• Task item:
In the data, extract each line that holds the string "parseOutput".

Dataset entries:

┏━━

(* ===== verification/Claude.v ===== *)
(** * The native Claude backend (cli/internal/backend/claude/claude.go)

    One run of the Claude CLI: its arguments and environment, the bounded
    buffers its output is collected in, and the checks on its JSON result.  The
    run itself is an argument: the writes to the two streams and the error. *)

From S2P Require Import Prelude GoStrings Wire Receipt Messages Anthropic Daemon Backends.
Open Scope string_scope.
Open Scope list_scope.
Open Scope Z_scope.

Definition maximumResultBytes : Z := Z.shiftl 4 20.

(** ** The bounded buffer *)
Record boundedBuffer := mkBuffer { bb_bytes : string; bb_overflow : bool }.
Definition empty_buffer : boundedBuffer := mkBuffer "" false.
(** [Write], for a buffer of [limit] bytes. *)
Definition write_limited (limit : Z) (b : boundedBuffer) (value : string) : boundedBuffer :=
  let remaining := limit - go_len (bb_bytes b) in
  if remaining <=? 0 then mkBuffer (bb_bytes b) true
  else if remaining <? go_len value
  then mkBuffer (bb_bytes b +:+ take_bytes (Z.to_nat remaining) value) true
  else mkBuffer (bb_bytes b +:+ value) (bb_overflow b).
Definition write_bounded : boundedBuffer -> string -> boundedBuffer := write_limited maximumResultBytes.
Definition collect (writes : list string) : boundedBuffer := foldl write_bounded empty_buffer writes.

(** ** The command *)
Definition arguments (model : string) : list string :=
  ["-p"; "--model"; model; "--output-format"; "json"; "--no-session-persistence"; "--safe-mode"; "--strict-mcp-config";
   "--tools"; ""; "--disallowedTools"; "mcp__*"; "--max-turns"; "1"].
(** [lookup] is [os.LookupEnv]; [existing] the environment the command starts with. *)
Definition minimalEnvironment (lookup : string -> option string) (existing : list string) : list string :=
  List.filter (fun value => HasPrefix value "GO_WANT_CLAUDE_HELPER=") existing
  ++ omap (fun name => option_map (fun value => name +:+ "=" +:+ value) (lookup name))
       ["HOME"; "USERPROFILE"; "APPDATA"; "LOCALAPPDATA"; "PATH"; "SystemRoot"; "TMP"; "TEMP"].

Record Execution := mkExecution {
  ex_Stdout : list string; ex_Stderr : list string; ex_Error : option error; ex_Deadline : bool;
}.
Record Runner := mkRunner { rn_executable : string; rn_model : string; rn_timeout : Z }.
Definition newRunner (executable model : string) (timeout : Z) : result Runner :=
  if is_blank executable || is_blank model || (timeout <=? 0)
  then Err (ErrNew "Claude executable, model, and positive timeout are required")
  else Ok (mkRunner executable model timeout).

(** [looked] is [exec.LookPath("claude")]. *)
Definition New (looked : option string) (model : string) (timeout : Z) : result Runner :=
  match looked with
  | None => Err (ErrNew "Claude CLI is not installed or not available on PATH")
  | Some executable => newRunner executable model timeout
  end.
Definition Models (runner : Runner) : result (list Model) := Ok [mkModel (rn_model runner) "" 0].

(** ** The result *)
Record usageCounts := mkCounts { uc_Input : Z; uc_CacheCreation : Z; uc_CacheRead : Z; uc_Output : Z }.
Record resultDocument := mkDocument {
  rd_Type : string; rd_Subtype : string; rd_IsError : bool; rd_Result : string; rd_Usage : option usageCounts;
}.
Definition counts_fields : list (string * setter usageCounts) :=
  [ ("input_tokens", set_with (as_uint 64) (fun v u => mkCounts v (uc_CacheCreation u) (uc_CacheRead u) (uc_Output u)));
    ("cache_creation_input_tokens", set_with (as_uint 64) (fun v u => mkCounts (uc_Input u) v (uc_CacheRead u) (uc_Output u)));
    ("cache_read_input_tokens", set_with (as_uint 64) (fun v u => mkCounts (uc_Input u) (uc_CacheCreation u) v (uc_Output u)));
    ("output_tokens", set_with (as_uint 64) (fun v u => mkCounts (uc_Input u) (uc_CacheCreation u) (uc_CacheRead u) v)) ].
Definition document_fields : list (string * setter resultDocument) :=
  [ ("type", set_with as_string (fun v r => mkDocument v (rd_Subtype r) (rd_IsError r) (rd_Result r) (rd_Usage r)));
    ("subtype", set_with as_string (fun v r => mkDocument (rd_Type r) v (rd_IsError r) (rd_Result r) (rd_Usage r)));
    ("is_error", set_with as_bool (fun v r => mkDocument (rd_Type r) (rd_Subtype r) v (rd_Result r) (rd_Usage r)));
    ("result", set_with as_string (fun v r => mkDocument (rd_Type r) (rd_Subtype r) (rd_IsError r) v (rd_Usage r)));
    ("usage", set_pointer counts_fields (mkCounts 0 0 0 0) rd_Usage
       (fun v r => mkDocument (rd_Type r) (rd_Subtype r) (rd_IsError r) (rd_Result r) v)) ].

Section Run.
Context (parse : string -> option json).

Definition parseResult (raw : string) (maximumOutputTokens : Z) : result (string * Usage) :=
  match parse raw ≫= fun v => decode_loose document_fields v (mkDocument "" "" false "" None) with
  | None => Err (ErrNew "Claude returned invalid JSON")
  | Some r =>
      if negb (String.eqb (rd_Type r) "result") || rd_IsError r || String.eqb (rd_Subtype r) "error"
      then Err (ErrNew "Claude generation failed")
      else if is_blank (rd_Result r) then Err (ErrNew "Claude returned empty output")
      else
        match rd_Usage r with
        | None => Err (ErrNew "Claude omitted token usage")
        | Some u =>
            if uc_Output u =? 0 then Err (ErrNew "Claude omitted token usage")
            else if maximumOutputTokens <? uc_Output u
            then Err (ErrNew "Claude reported usage above the output token limit")
            else Ok (rd_Result r, mkUsage (wrap64 (wrap64 (uc_Input u + uc_CacheCreation u) + uc_CacheRead u)) (uc_Output u) 0)
        end
  end.

(** [job] is the outcome of creating the job's directory, [run] the execution
    of the executable with arguments, environment and standard input. *)
Definition Generate (runner : Runner) (lookup : string -> option string) (job : result unit)
    (run : string -> list string -> list string -> string -> Execution) (elapsed : Z) : Backend := fun input =>
  if negb (String.eqb (br_Model input) (rn_model runner)) || is_blank (br_Prompt input)
  then Fail (ErrNew "configured model, prompt, and callback are required")
  else if negb (bool_decide (br_Workspace input = []))
  then Fail (ErrNew "native Claude is a model-only provider and does not accept workspace files")
  else
    match job with
    | Err e => Fail e
    | Ok _ =>
        let ex := run (rn_executable runner) (arguments (rn_model runner)) (minimalEnvironment lookup []) (br_Prompt input) in
        match ex_Error ex with
        | Some e => if ex_Deadline ex then Fail (ErrNew "Claude generation timed out")
                    else Fail (ErrWrap "Claude generation failed" e)
        | None =>
            let output := collect (ex_Stdout ex) in
            if bb_overflow output || bb_overflow (collect (ex_Stderr ex))
            then Fail (ErrNew "Claude output exceeded the safe size limit")
            else
              match parseResult (bb_bytes output) (maximumOutput input) with
              | Err e => Fail e
              | Ok (text, usage) =>
                  emit_then text (Return (mkUsage (us_InputTokens usage) (us_OutputTokens usage) elapsed))
              end
        end
    end.
End Run.
(* ===== verification/Codex.v ===== *)
(** * The native Codex backend (cli/internal/backend/codex/codex.go)

    One run of the Codex CLI in a job directory of its own: its arguments,
    environment and instructions, and the reading of its event stream, which
    refuses a turn that used a tool.  File operations and the run are arguments:
    [prepared] and [job] are the outcomes of [prepareProviderHome] and of
    creating the job, [events] the JSON values of the standard output with
    whether it ended cleanly. *)

From S2P Require Import Prelude GoStrings Wire Receipt Messages Anthropic Daemon Backends.
Open Scope string_scope.
Open Scope list_scope.
Open Scope Z_scope.

Definition errToolAttempt : error := ErrNew "Codex attempted to use a blocked tool".

Record Runner := mkRunner {
  rn_executable : string; rn_model : string; rn_sourceAuth : string; rn_personalSkills : string;
  rn_providerHome : string; rn_hookExecutable : string; rn_timeout : Z;
}.
Definition newRunner (executable model sourceAuth personalSkills providerHome hookExecutable : string) (timeout : Z)
  : result Runner :=
  if is_blank executable || is_blank model || is_blank sourceAuth || is_blank personalSkills || is_blank providerHome
     || is_blank hookExecutable || (timeout <=? 0)
  then Err (ErrNew "Codex executable, model, authentication, provider home, hook executable, and positive timeout are required")
  else Ok (mkRunner executable model sourceAuth personalSkills providerHome hookExecutable timeout).

(** The lookups of [New]: the CLI, the home and cache directories and the running
    executable; [join] is [filepath.Join]. *)
Definition New (join : list string -> string) (looked : option string) (userHome stateRoot hookExecutable : result string)
    (model : string) (timeout : Z) : result Runner :=
  executable ← of_option looked (ErrNew "Codex CLI is not installed or not available on PATH");
  userHome ← userHome;
  stateRoot ← stateRoot;
  hookExecutable ← hookExecutable;
  newRunner executable model (join [userHome; ".codex"; "auth.json"]) (join [userHome; ".agents"; "skills"])
    (join [stateRoot; "Myference"; "codex-provider"]) hookExecutable timeout.
(** [prepared] is the outcome of [prepareProviderHome]. *)
Definition Models (runner : Runner) (prepared : result unit) : result (list Model) :=
  _ ← prepared; Ok [mkModel (rn_model runner) "" 0].

Definition arguments (model : string) : list string :=
  ["exec"; "--ephemeral"; "--json"; "--ignore-rules"; "--dangerously-bypass-hook-trust"; "--sandbox"; "read-only";
   "--skip-git-repo-check"; "--model"; model; "-"].
(** [getenv] is [os.Getenv]; [windows] is [runtime.GOOS == "windows"]. *)
Definition environment (getenv : string -> string) (windows : bool) (runner : Runner) (marker : string) : list string :=
  omap (fun key => if String.eqb (getenv key) "" then None else Some (key +:+ "=" +:+ getenv key))
    ["PATH"; "PATHEXT"; "SYSTEMROOT"; "WINDIR"; "COMSPEC"; "TEMP"; "TMP"; "LOCALAPPDATA"; "APPDATA"; "ProgramFiles";
     "ProgramFiles(x86)"]
  ++ ["CODEX_HOME=" +:+ rn_providerHome runner; "HOME=" +:+ rn_providerHome runner;
      "USERPROFILE=" +:+ rn_providerHome runner; "MYFERENCE_CODEX_TOOL_MARKER=" +:+ marker]
  ++ (if windows then [] else ["SHELL=/bin/sh"]).
Definition instructions (limit : Z) : string :=
  "You are serving a model-only text request. Never call tools, run commands, inspect files, browse, edit, or delegate. Answer only from the user prompt in at most "
  +:+ FormatUint limit +:+ " output tokens." +:+ str [10].

(** ** The event stream *)
Record event := mkEvent {
  ev_Type : string; ev_Item : option (string * string); ev_Usage : option (Z * Z); ev_Error : option string;
}.
Definition zero_event : event := mkEvent "" None None None.
Definition item_fields : list (string * setter (string * string)) :=
  [ ("type", set_with as_string (fun v i => (v, snd i))); ("text", set_with as_string (fun v i => (fst i, v))) ].
Definition usage_fields : list (string * setter (Z * Z)) :=
  [ ("input_tokens", set_with (as_uint 64) (fun v u => (v, snd u)));
    ("output_tokens", set_with (as_uint 64) (fun v u => (fst u, v))) ].
Definition message_fields : list (string * setter string) := [ ("message", set_with as_string (fun v _ => v)) ].
Definition event_fields : list (string * setter event) :=
  [ ("type", set_with as_string (fun v e => mkEvent v (ev_Item e) (ev_Usage e) (ev_Error e)));
    ("item", set_pointer item_fields ("", "") ev_Item (fun v e => mkEvent (ev_Type e) v (ev_Usage e) (ev_Error e)));
    ("usage", set_pointer usage_fields (0, 0) ev_Usage (fun v e => mkEvent (ev_Type e) (ev_Item e) v (ev_Error e)));
    ("error", set_pointer message_fields "" ev_Error (fun v e => mkEvent (ev_Type e) (ev_Item e) (ev_Usage e) v)) ].

Record progress := mkProgress { pg_text : string; pg_usage : Z * Z; pg_completed : bool; pg_usageSeen : bool }.
Definition start : progress := mkProgress "" (0, 0) false false.

Definition is_item (kind : string) : bool := contains ["item.started"; "item.completed"; "item.updated"] kind.

(** One event. *)
Definition read_event (e : event) (p : progress) : result progress :=
  if String.eqb (ev_Type e) "turn.failed" || String.eqb (ev_Type e) "error" then
    Err (ErrNew ("Codex turn failed" +:+ match ev_Error e with
                                         | Some message => if String.eqb message "" then "" else ": " +:+ message
                                         | None => "" end))
  else if String.eqb (ev_Type e) "turn.completed" then
    Ok match ev_Usage e with
       | Some usage => mkProgress (pg_text p) usage true true
       | None => mkProgress (pg_text p) (pg_usage p) true (pg_usageSeen p)
       end
  else if is_item (ev_Type e) then
    match ev_Item e with
    | None => Ok p
    | Some (kind, text) =>
        if String.eqb kind "agent_message" then
          if String.eqb (ev_Type e) "item.completed"
          then Ok (mkProgress (pg_text p +:+ text) (pg_usage p) (pg_completed p) (pg_usageSeen p)) else Ok p
        else if String.eqb kind "reasoning" || String.eqb kind "error" then Ok p
        else Err (ErrWrap kind errToolAttempt)
    end
  else Ok p.

Fixpoint read_events (events : list json) (clean : bool) (p : progress) : result progress :=
  match events with
  | [] => if clean then Ok p else Err (ErrWrap "decode Codex output" ErrEncode)
  | v :: rest =>
      match decode_loose event_fields v zero_event with
      | None => Err (ErrWrap "decode Codex output" ErrEncode)
      | Some e => p ← read_event e p; read_events rest clean p
      end
  end.

Definition parseOutput (events : list json) (clean : bool) (maximumOutputTokens : Z) : result (string * Usage) :=
  p ← read_events events clean start;
  if negb (pg_completed p) then Err (ErrNew "Codex output ended before turn completion")
  else if negb (pg_usageSeen p) then Err (ErrNew "Codex turn omitted usage")
  else if String.eqb (pg_text p) "" then Err (ErrNew "Codex turn returned empty output")
  else if snd (pg_usage p) =? 0 then Err (ErrNew "Codex turn reported zero output usage")
  else if (maximumOutputTokens =? 0) || (maximumOutputTokens <? snd (pg_usage p))
  then Err (ErrNew "Codex output exceeded the reserved token limit")
  else Ok (pg_text p, mkUsage (fst (pg_usage p)) (snd (pg_usage p)) 0).

(** The run: the standard output as JSON values, the standard error, its error
    and the context's, and whether the hook left its marker. *)
Record Execution := mkExecution {
  ex_Events : list json; ex_Clean : bool; ex_Stderr : string; ex_Error : option error; ex_Context : option error;
  ex_Marker : result bool; ex_Elapsed : Z;
}.

(** The last 2048 bytes of the trimmed standard error. *)
Definition detail_of (stderr : string) : string :=
  let detail := TrimSpace stderr in
  if 2048 <? go_len detail then drop_bytes (Z.to_nat (go_len detail - 2048)) detail else detail.

Definition Generate (runner : Runner) (prepared : result unit) (job : result string) (instructed : string -> result unit)
    (getenv : string -> string) (windows : bool)
    (run : string -> list string -> list string -> string -> Execution) : Backend := fun input =>
  if negb (String.eqb (br_Model input) (rn_model runner)) || is_blank (br_Prompt input)
  then Fail (ErrNew "configured model, prompt, and callback are required")
  else if negb (bool_decide (br_Workspace input = []))
  then Fail (ErrNew "native Codex is a model-only provider and does not accept workspace files")
  else
    match _ ← prepared; directory ← job; _ ← instructed (instructions (maximumOutput input)); Ok directory with
    | Err e => Fail e
    | Ok directory =>
        let ex := run directory (arguments (rn_model runner))
                    (environment getenv windows runner (directory +:+ "/tool-attempted")) (br_Prompt input) in
        match ex_Marker ex with
        | Ok true => Fail errToolAttempt
        | Err e => Fail e
        | Ok false =>
            match ex_Error ex with
            | Some e =>
                match ex_Context ex with
                | Some cause => Fail (ErrWrap "Codex execution stopped" cause)
                | None =>
                    let detail := detail_of (ex_Stderr ex) in
                    Fail (ErrWrap ("Codex execution failed" +:+ if String.eqb detail "" then "" else ": " +:+ detail) e)
                end
            | None =>
                match parseOutput (ex_Events ex) (ex_Clean ex) (maximumOutput input) with
                | Err e => Fail e
                | Ok (text, usage) =>
                    emit_then text (Return (mkUsage (us_InputTokens usage) (us_OutputTokens usage) (Z.max 1 (ex_Elapsed ex))))
                end
            end
        end
    end.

┗━━

• Output for this exercise:
Definition parseOutput (events : list json) (clean : bool) (maximumOutputTokens : Z) : result (string * Usage) :=
                match parseOutput (ex_Events ex) (ex_Clean ex) (maximumOutput input) with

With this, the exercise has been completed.